The Value of a Well-Trained Ear: Incidental Detection of Catathrenia on Home Sleep Apnea Tests in Patients With Low Probability for Obstructive Sleep Apnea

Louis Kazaglis, MD
Fairview Health Services, Minneapolis, Minnesota; University of Minnesota, Minneapolis, Minnesota

ABSTRACT

Catathrenia is a rare sleep-related breathing disorder marked by nocturnal groaning during prolonged exhalation. Home sleep apnea tests are growing in popularity, but no prior case reports exist documenting catathrenia detected by a home sleep apnea test. We report two cases of catathrenia incidentally detected in patients with low to intermediate risk of obstructive sleep apnea, in which diagnostic polysomnography was recommended but denied by insurers. Events were automatically scored as central apneas, leading to diagnostic uncertainty. The key to identification of catathrenia in both patients was combination of audio review of events, pattern of expiratory air trapping, and mismatch between central apnea flow signal attenuation and increased sound noted on audio amplitude signal.
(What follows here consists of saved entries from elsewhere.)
Lemma instr_requires_exists n i r p :
  vinst env null zero n i = Some r -> source_instr i = true ->
  instr_requires p i (instr_effects p (plain_step again p i) i) (plain_step again p i).
Proof.
  intros Hv%vinst_visits Hs. unfold newList in Hv. rewrite !Forall_app in Hv. destruct Hv as (Hpre & Hact & Hpost).
  unfold Casts.instr_effects, casts_before.
  destruct i as [lv e|ret f args]; cbn [source_instr] in Hs; rewrite ?andb_true_iff in Hs.
  - destruct Hs as [Hsl Hse]. cbn [actionInstrs] in Hact.
    apply Forall_cons in Hact as [He Hact]. apply Forall_cons in Hact as [[Hlv _] _].
    rewrite <- !app_assoc. apply requires_set;
      [by apply exp_checks_exists|by apply lval_casts_exist| |by apply store_rule_exists].
    cbn [plain_step]. rewrite <- (write_again_same env null zero p no_tmps lv _ Hsl). by apply written_exists.
  - destruct Hs as [[Hsl Hsf] Hsa].
    assert (Hargs : checks_args env f = true -> fexp_accepted f /\ Forall accepted (map makeCheckArgArg args)).
    { cbn [precondCheckInstrs] in Hpre. intros Hc. rewrite Hc in Hpre. by apply Forall_cons in Hpre as [H _]. }
    assert (Hva : Forall tinstr_accepted (vaArgCheckInstrs env (first_temps n) f args) ->
      forall e ts, va_arg_written f args = Some (e, ts) -> accepted e).
    { intros Hva e ts Hw. unfold vaArgCheckInstrs in Hva. rewrite Hw in Hva. by apply Forall_cons in Hva as [H _]. }
    destruct (callee (feval eval p no_tmps f) (map (eval p no_tmps) args) p) as [v p0] eqn:Hcall.
    cbn [plain_step]. rewrite Hcall. cbn [fst].
    destruct ret as [lv|]; cbn [actionInstrs postcondCheckInstrs] in Hact, Hpost.
    + apply Forall_cons in Hact as [[Hf Ha] Hact]. apply Forall_cons in Hact as [[Hlv _] _].
      rewrite !Forall_app in Hpost. destruct Hpost as (_ & _ & Hpost). rewrite <- !app_assoc.
      eapply requires_call; [by apply args_rule_exists|by apply fexp_casts_exists|by apply exps_checks_exists|
        by apply lval_casts_exist|exact Hcall|by apply written_exists|by apply store_rule_exists|
        by apply return_rule_exists|apply va_rule_exists; [by apply Hva|done]].
    + apply Forall_cons in Hact as [[Hf Ha] _]. rewrite <- !app_assoc. cbn [app].
      eapply requires_call_void; [by apply args_rule_exists|by apply fexp_casts_exists|by apply exps_checks_exists|
        exact Hcall|apply va_rule_exists; [by apply Hva|done]].
Qed.

Lemma program_requires_exists prog : forall n ts p,
  instrument env null zero n prog = Some ts -> forallb source_instr prog = true ->
  program_requires prog p (program_effects uniqtype_of env null zero prog p) (plain_run again prog p).
Proof.
  induction prog as [|i prog IH]; intros n ts p; cbn [instrument forallb program_effects].
  { intros _ _. constructor. }
  intros ([ts1 n1] & Hi & Hrest)%bind_Some [Hsi Hsp]%andb_prop.
  apply bind_Some in Hrest as (ts2 & Hp & _). econstructor; [by eapply instr_requires_exists|by eapply IH].
Qed.


End rules.

(** ** An example: the program of [CastChecks.v] *)
#[local] Existing Instance ex_cil.
#[local] Existing Instance ex_callees.
Abbreviation ex_requires := (program_requires (L := tiny) ex_uniqtype sloppy_options ex_no ex_no).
Diagnostic polysomnography was ordered in both cases for confirmation of diagnosis, leading to increased care costs.

Citation:

Kazaglis L. The value of a well-trained ear: incidental detection of catathrenia on home sleep apnea tests in patients with low probability for obstructive sleep apnea. J Clin Sleep Med. 2018;14(12):2083–2086.


INTRODUCTION

A home sleep apnea test (HSAT) is one of the primary tests for sleep-related breathing disorders (SRBD) due to concerns over cost, patient convenience, and insurer policies.1 The American Academy of Sleep Medicine (AASM) recommends an HSAT over polysomnography (PSG) in situations where a patient is at high risk for moderate to severe obstructive sleep apnea (OSA) and has no other significant concerns or comorbid conditions that might affect the accuracy of an HSAT.2 Unfortunately, many insurers do not follow AASM policy, and as a result there is the potential to misclassify severity or misdiagnose SRBD.3,4 We describe two such cases where PSG tests were denied by insurers in favor of HSAT, in which catathrenia was manually detected by expert review, and characterize features of catathrenia present on HSAT.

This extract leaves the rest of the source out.